Monday, January 12, 2015


My friend C's father died yesterday. C's wife put up a photo on the internet, with a note that he had "transitioned suffering."

I was struck by the use of the word transitioned. I found it so perfectly apt, yet so unusual. Here in Bristol, where the local obituaries are a prominent feature in the newspaper, and I read them every day as part of my writerly education, I've never seen that word in context. In Bristol most folks can't bring themselves to say "died." They might use "passed," or its sisters "passed on," and "passed away," but it's much more likely they will invoke their Lord and Savior Jesus Christ to describe a loved one's death. "Went to heaven," is too vanilla; instead it's "was received into the arms of Jesus," or "was welcomed through heaven's gate," or "flung off this earthly body and received robes of glory."

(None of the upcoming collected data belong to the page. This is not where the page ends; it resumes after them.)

(** * PyGnome dissolution weatherer: a shallow embedding

    Source: [py_gnome/gnome/weatherers/dissolution.py], class [Dissolution].

    numpy's [float64] values are Rocq's primitive binary64 floats, so every
    arithmetic step below rounds as the Python code does.  One-dimensional
    arrays are lists, the [mass_components] matrix is a list of rows, the
    [mass_balance] dict is a finite map keyed by strings.  Python exceptions
    are an error result; the queries sent to the wave, wind and water
    providers are recorded in a log that the computation threads along, and
    a query or a physical model may fail. *)

From Stdlib Require Import ZArith Lia Bool Floats.
From stdpp Require Import base option list sorting gmap strings.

I'm not being comical about it. The words, phrases, describe both people's beliefs and how people feel about their beliefs.

In writing a transition is the paragraph or two of nothingness that separates big events--it's a stepping stone. In riding a transition is a change of gait--not speed but the rhythm of the horse's footfalls. In chemistry a transition is a change of phase--moving from solid to liquid or liquid to gas, or, in rare cases, solid to gas, or back again.

Life itself is transitory, and death is certainly a change of phase. I believe in Jesus, but I've always told my family that when my obituary is printed in the paper, I want it to say, "died." Not "put on her golden crown." Died. But now I've changed my mind. When I die, like C's father, I want people to write that I've transitioned.